Let’s be clear, there are no CDC pension plans yet, though one is on its way. But I’m told that unless I work for Royal Mail, I can’t join it. Happily, I am also told that the Government is considering allowing CDC plans to set up, into which I can exchange my pot for a pension. This interests me as someone with just a personal pension pot. I guess it would interest someone who has a pot in a master trust or an occupational scheme, the same way,

Here is my one page summary of  “benefits” and “risks” . You may be thinking the same for you and your clients and I’d love to chat these through  (Zoom


  • I would get from CDC an income for life which aimed to increase with inflation
  • That income could be boosted if I was in bad health to reflect my shortened life expectancy
  • I’d expect that income to be higher than I’d get from an annuity because
    • It would be invested in long term assets that give better returns than an annuity provider gets
    • It would invest in a collective fund with low charges
    • It would not guarantee me increases or even that my income might not go down, this would mean all of my money would be fully invested.
  • That income would be easier for me than drawdown because
    • Unlike a drawdown from my pot, I would not be responsible for investment
    • I would not need to pay a financial adviser for cashflow management
    • My money would last as long as I did, or if I included my partner, my partner did.

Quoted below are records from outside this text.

(* ===== verification/SetSpec.v ===== *)
(** Sets as finite sets of strings: every encoding implements adding, removing and
    membership, and conversions keep the elements. *)

From S2P Require Import Prelude Endian Intset Numstr Sds Listpack LpNav LpMod LpFind LpRange LpApi.
From S2P Require Import Dict DictApi DictRep DictResize DictFind DictOps DictSpec DictLink DictScan DictIter.
From S2P Require Import DictRun SdsDict SetType SetRep.

Section spec.
Context `{Arch} `{Allocator} `{SetConfig} (can : dictResizeEnable).

Abbreviation ty := setDictType.
Implicit Types (X : gset (list Z)).

Lemma set_size o X vs : set_list o vs → X = list_to_set (sval_s <$> vs) → size X = length vs.
Proof. intros L ->. rewrite size_list_to_set by apply L. by rewrite length_fmap. Qed.

Lemma rep_ok o X s : holds o X → s ∈ X → sds_ok s.
Proof.
  intros (vs & L & ->). rewrite elem_of_list_to_set, list_elem_of_fmap. intros (v & -> & Hv).
  apply sval_s_ok. by eapply Forall_forall in Hv; [|apply L].
Qed.

(** ** Dictionaries *)

Record ht_models (d : ht) X : Prop := {
  hm_ok : ht_ok d;
  hm_elem : ∀ key : zkey, `key ∈ X ↔ is_Some (dict_map ty d !! key);
  hm_sds : ∀ s, s ∈ X → sds_ok s }.

Lemma ht_keys (d : ht) : sval_s <$> (ht_item <$> dict_items d) = proj1_sig <$> (item_key ty <$> dict_items d).
Proof. rewrite <- !list_fmap_compose. done. Qed.

Lemma ht_list d : ht_ok d → set_list (SHt d) (ht_item <$> dict_items d).
Proof.
  intros Hd. constructor; [done|..].
  - apply Forall_fmap, Forall_true. intros [key v]. cbn. apply (proj2_dsig key).
  - rewrite ht_keys. apply NoDup_fmap_2; [|apply (hk_ok d Hd)]. intros a b E. by apply dsig_eq.
Qed.

Lemma rep_ht d X : holds (SHt d) X ↔ ht_models d X.
Proof.
  assert (∀ (d : ht) key, ht_ok d → `key ∈@{gset (list Z)} list_to_set (sval_s <$> (ht_item <$> dict_items d)) ↔
    is_Some (dict_map ty d !! key)) as Hel.
  { intros d' key Hd. rewrite elem_of_list_to_set, ht_keys, list_elem_of_fmap. unfold dict_map.
    destruct (items_map ty (dict_items d') !! key) as [x|] eqn:E.
    - apply items_map_lookup in E as [Hx <-]; [|apply Hd]. split; [by eexists|]. intros _. exists (item_key ty x).
      split; [done|]. by apply list_elem_of_fmap_2.
    - apply items_map_None in E. split; [|by intros []]. intros (k & Ek & Hk). apply dsig_eq in Ek as ->. done. }
  split.
  - intros R. pose proof R as (vs & [[Hd ->] Hok _] & ->). constructor; [done|by intros; apply Hel|].
    intros s. by eapply rep_ok.
  - intros [Hd Hx Hs]. exists (ht_item <$> dict_items d). split; [by apply ht_list|]. apply set_eq. intros s. split.
    + intros Hin. destruct (sds_key_ok s (Hs s Hin)) as (key & <- & _). apply Hel; [done|]. by apply Hx.
    + intros Hin. assert (sds_ok s) as Hk.
      { apply elem_of_list_to_set, list_elem_of_fmap in Hin as (v & -> & Hv). apply sval_s_ok.
        eapply Forall_forall in Hv; [done|]. by apply (ht_list d). }
      destruct (sds_key_ok s Hk) as (key & <- & _). apply Hx. by apply Hel.
Qed.

Lemma ht_becomes d d' m X X' : ht_models d X → becomes ty d m d' → valued ty m →
  (∀ key : zkey, `key ∈ X' ↔ is_Some (m !! key)) → (∀ s, s ∈ X' → sds_ok s) → ht_models d' X'.
Proof.
  intros [[D A V] _ _] [D' M [_ P]] Vm Hel Hs. constructor; [|by rewrite M|done].
  constructor; [done|lia|by rewrite M].
Qed.

Lemma ht_same d d' X : ht_models d X → becomes ty d (dict_map ty d) d' → ht_models d' X.
Proof. intros R B. pose proof R as [[D A V] Hx Hs]. by eapply ht_becomes. Qed.

Lemma ht_insert d d' X (key : zkey) : ht_models d X → becomes ty d (<[key := (key, None)]> (dict_map ty d)) d' →
  ht_models d' ({[`key]} ∪ X).
Proof.
  intros R B. pose proof R as [[D A V] Hx Hs]. eapply ht_becomes; [done|done|by apply valued_insert|..].
  - intros k. rewrite elem_of_union, elem_of_singleton, Hx, lookup_insert_is_Some. split.
    + intros [->%dsig_eq|Hk]; [by left|]. destruct (decide (key = k)); [by left|by right].
    + intros [->|[_ Hk]]; [by left|by right].
  - intros s. rewrite elem_of_union, elem_of_singleton. intros [->|?]; [apply (proj2_dsig key)|auto].
Qed.

Lemma ht_delete d d' X (key : zkey) : ht_models d X → becomes ty d (delete key (dict_map ty d)) d' →
  ht_models d' (X ∖ {[`key]}).
Proof.
  intros R B. pose proof R as [[D A V] Hx Hs]. eapply ht_becomes; [done|done|by apply valued_delete|..].
  - intros k. rewrite elem_of_difference, elem_of_singleton, Hx, lookup_delete_is_Some. split.
    + intros [Hk N]. split; [|done]. by intros ->.
    + intros [N Hk]. split; [done|]. intros E. by apply dsig_eq in E.
  - intros s. rewrite elem_of_difference. intros [? _]. auto.
Qed.

Lemma ht_size d X : ht_models d X → dictSize d = Z.of_nat (size X) ∧ Z.of_nat (base.size (dict_map ty d)) = Z.of_nat (size X).
Proof.
  intros R. apply rep_ht in R as (vs & L & E). pose proof (set_size _ _ _ L E) as Hl.
  destruct L as [[[D _ _] ->] _ _]. rewrite length_fmap in Hl. unfold dict_map.
  rewrite (dictSize_items ty), (items_map_size ty) by (done || apply D). lia.
Qed.

Lemma ht_room d X : ht_models d X → Z.of_nat (size X) < UINT64_MAX → room ty d ∧ can_insert d.
Proof.
  intros R Hn. destruct (ht_size d X R) as [_ E]. split; [unfold room; lia|]. left. apply R.
Qed.

Lemma ht_lookup d X (key : zkey) : ht_models d X → (dict_map ty d !! key = None ↔ `key ∉ X).
Proof. intros R. rewrite (hm_elem d X R), <- not_eq_None_Some. destruct (_ !! key); naive_solver. Qed.

Lemma ht_create : ht_models dictCreate ∅.
Proof.
  assert (∀ key, dict_map ty (@dictCreate zkey unit) !! key = None) as E by (intros key; apply lookup_empty).
  constructor; [|intros key; rewrite E; split; [set_solver|by intros []]|set_solver].
  constructor; [apply dictCreate_ok|done|]. intros ? ? ?. by rewrite E.
Qed.

Lemma ht_expand d X n : ht_models d X → 0 ≤ n →
  ∃ d' r, dictExpand ty can d n = Ok (d', r) ∧ ht_models d' X.
Proof.
  intros R Hn. destruct (dictExpand_ok ty can d n) as (d' & r & E & [S _ _]); [apply R|done|].
  exists d', r. split; [done|]. eapply ht_same; [done|]. by apply stays_becomes; [apply R|].
Qed.

(** [dictAdd] of a new element *)
Lemma ht_add_ok d X s : ht_models d X → Z.of_nat (size X) < UINT64_MAX → sds_ok s → s ∉ X →
  ∃ d', ht_add can d s = Ok d' ∧ ht_models d' ({[s]} ∪ X).
Proof.
  intros R Hn Hs Hx. unfold ht_add. destruct (sds_key_ok s Hs) as (key & <- & ->). rs.
  destruct (ht_room d X R Hn) as [Ro Ci].
  destruct (dictAdd_ok ty can d key tt key) as (d' & r & -> & Q); [apply R|done|done|done|]. rs.
  apply (ht_lookup d X key R) in Hx as E. rewrite E in Q. destruct Q as [-> B]. exists d'. split; [done|].
  by eapply ht_insert.
Qed.

(** ** Conversion to a dictionary *)

Lemma sval_sds_ok v : sval_ok v → sval_sds v = Ok (sval_s v).
Proof. destruct v; [done|]. apply sdsfromlonglong_ok. Qed.

Definition sval_int (v : sval) : option Z := match v with VStr _ => None | VInt v => Some v end.

Lemma sval_str_ok v : sval_ok v → sval_str v = Ok (sval_s v, sval_int v).
Proof.
  destruct v as [s|v]; [done|]. intros Hv. cbn [sval_str sval_s sval_int]. pose proof (decs_len v Hv).
  rewrite ll2string_ok by (done || rewrite local_buf_length; lia). rs. by rewrite Nat2Z.id, take_app_length.
Qed.

Lemma nodup_middle {A} (l : list A) x r : NoDup (l ++ x :: r) → x ∉ l.
Proof. intros (_ & Hd & _)%NoDup_app Hx. by eapply Hd; [|left]. Qed.

Lemma strs_snoc l v : (list_to_set (sval_s <$> l ++ [v]) : gset (list Z)) = {[sval_s v]} ∪ list_to_set (sval_s <$> l).
Proof. rewrite fmap_app, list_to_set_app_L. cbn. set_solver. Qed.

Lemma each_ht d vs : Forall sval_ok vs → NoDup (sval_s <$> vs) → zlen vs ≤ UINT64_MAX → ht_models d ∅ →
  ∃ d', each (λ d v, s ← sval_sds v; ht_add can d s) d vs = Ok d' ∧ ht_models d' (list_to_set (sval_s <$> vs)).
Proof.
  intros Hok Hnd Hn Hd. apply (each_inv (λ l d, ht_models d (list_to_set (sval_s <$> l))) _ vs d []); [done|].
  cbn [app]. intros l v r d1 -> Hd1. rewrite fmap_app in Hnd. cbn [fmap list_fmap] in Hnd.
  apply Forall_app in Hok as [_ [Hv _]%Forall_cons]. rewrite sval_sds_ok by done. rs.
  rewrite length_app in Hn. cbn [length] in Hn.
  destruct (ht_add_ok d1 _ (sval_s v) Hd1) as (d2 & E & R2).
  - rewrite size_list_to_set; [rewrite length_fmap; lia|]. by apply NoDup_app in Hnd as [? _].
  - by apply sval_s_ok.
  - rewrite elem_of_list_to_set. by apply nodup_middle in Hnd.
  - exists d2. split; [done|]. by rewrite strs_snoc.
Qed.

(** An intset and a listpack have less than [2 ^ 31] elements. *)
Lemma vals_small o vs : set_vals o vs → encoding_of o ≠ OBJ_ENCODING_HT → zlen vs < 2 ^ 31.
Proof.
  destruct o as [iset|lp|d]; cbn [set_vals encoding_of]; [| |done].
  - intros (xs & R & ->) _. rewrite length_fmap. pose proof (rep_size _ _ R) as Hs. unfold INTSET_SAFE in Hs. lia.
  - intros (es & (num & slack & -> & Hok & Ht & _) & ->) _. rewrite length_fmap. pose proof (lp_body_count es Hok).
    unfold lp_total in Ht. lia.
Qed.

Lemma convert_ht o X cap alloc : holds o X → encoding_of o ≠ OBJ_ENCODING_HT → 0 ≤ cap →
  ∃ r, setTypeConvertAndExpand can o OBJ_ENCODING_HT cap alloc = Ok r ∧
    match r with
    | Some o' => encoding_of o' = OBJ_ENCODING_HT ∧ holds o' X
    | None => alloc ≠ None
    end.
Proof.
  intros (vs & [Hv Hok Hnd] & ->) He Hc. unfold setTypeConvertAndExpand. rewrite bool_decide_false by done. cbn [negb].
  rewrite assert_true by done. rs. pose proof (vals_small o vs Hv He) as Hs.
  assert (∀ d : ht, ht_models d ∅ → ∃ r, (d ← iter o (λ d v, s ← sval_sds v; ht_add can d s) d; Ok (Some (SHt d))) = Ok r ∧
    match r with
    | Some o' => encoding_of o' = OBJ_ENCODING_HT ∧ holds o' (list_to_set (sval_s <$> vs))
    | None => alloc ≠ None
    end) as Fin.
  { intros d Hd. rewrite (iter_ok o vs) by done. destruct (each_ht d vs) as (d' & -> & R); [done|done|lia|done|]. rs.
    eexists. split; [done|]. split; [done|]. by apply rep_ht. }
  destruct alloc as [f|].
  - destruct (dictTryExpand_ok ty can (@dictCreate zkey unit) cap f) as (d & [] & -> & [S _ _]); [apply dictCreate_ok|done|..]; rs.
    + apply Fin. eapply ht_same; [apply ht_create|]. apply stays_becomes; [apply dictCreate_ok|done].
    + by eexists.
  - destruct (ht_expand dictCreate ∅ cap ht_create Hc) as (d & r & -> & Hd). rs. by apply Fin.
Qed.

Lemma panic_ht o X cap : holds o X → encoding_of o ≠ OBJ_ENCODING_HT → 0 ≤ cap →
  ∃ d, convert_or_panic can o OBJ_ENCODING_HT cap = Ok (SHt d) ∧ ht_models d X.
Proof.
  intros R He Hc. unfold convert_or_panic. destruct (convert_ht o X cap None R He Hc) as ([[| |d]|] & -> & Q); try done;
    try (by destruct Q). rs. exists d. split; [done|]. apply rep_ht, Q.
Qed.

(** ** Conversion of an intset to a listpack *)

Lemma int_size v : is_i64 v → ent_size (int_ent v) =
  if (0 <=? v) && (v <? 128) then 2 else if (- 2 ^ 12 <=? v) && (v <? 2 ^ 12) then 3
  else if (- 2 ^ 15 <=? v) && (v <? 2 ^ 15) then 4 else if (- 2 ^ 23 <=? v) && (v <? 2 ^ 23) then 5
  else if (- 2 ^ 31 <=? v) && (v <? 2 ^ 31) then 6 else 10.
Proof. intros _. unfold int_ent. by repeat case_match. Qed.

Lemma int_size_between lo v hi : is_i64 lo → is_i64 v → is_i64 hi → lo ≤ v ≤ hi →
  ent_size (int_ent v) ≤ Z.max (ent_size (int_ent lo)) (ent_size (int_ent hi)) ≤ 10.
Proof. intros ? ? ? ?. rewrite !int_size by done. repeat case_match; lia. Qed.

Lemma estimate_size v n : is_i64 v → 0 ≤ n ≤ 2 ^ 32 →
  lpEstimateBytesRepeatedInteger v n = 7 + ent_size (int_ent v) * n ∧ 2 ≤ ent_size (int_ent v) ≤ 10.
Proof.
  intros Hv Hn. unfold lpEstimateBytesRepeatedInteger, lpEntrySizeInteger. rewrite encode_integer by done. cbv zeta.
  fold (ent_size (int_ent v)). assert (2 ≤ ent_size (int_ent v) ≤ 10) by (rewrite int_size by done; repeat case_match; lia).
  rewrite u64_small by nia. split; [lia|done].
Qed.

Lemma total_le B es : Forall (λ e, ent_size e ≤ B) es → lp_total es ≤ 7 + B * zlen es.
Proof.
  unfold lp_total. induction 1 as [|e es He _ IH]; [cbn; lia|]. rewrite lp_body_cons, length_app, Nat2Z.inj_add, lp_entry_length.
  cbn [length]. lia.
Qed.

Lemma total_prefix l r : lp_total l ≤ lp_total (l ++ r).
Proof. rewrite !lp_total_off. pose proof (lp_off_le l r). lia. Qed.
End spec.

  • Using a CDC means trusting someone else to pay you an income for life – that’s a tall order.

  • For it to work , that “someone” is going to have to do a better job of  investing than an insurer or your drawdown manager

  • For it to work, you are going to have to be in a pool of people that insure each other against living too long, managing such a pool takes skill and precision

  • You also need to be sure that the CDC plan is sustainable, that new people will join as old people die and that there is protection against the plan failing

  • Unless the plan is written as a fund (in which case it is covered by FSCS) , you are on your own if things go wrong, no PPF and no FSCS.

  • Finally, unlike with an annuity , you are dependent on your investments performing to expectations. You need to feel comfortable that you aren’t being “over promised”.

Weighing it all up

There is no silver bullet Rob – CDC isn’t a magic money tree. If you don’t like risk, buy an annuity where you get a lower income with greater certainty (and make sure you get a full state pension- if you don’t- top up)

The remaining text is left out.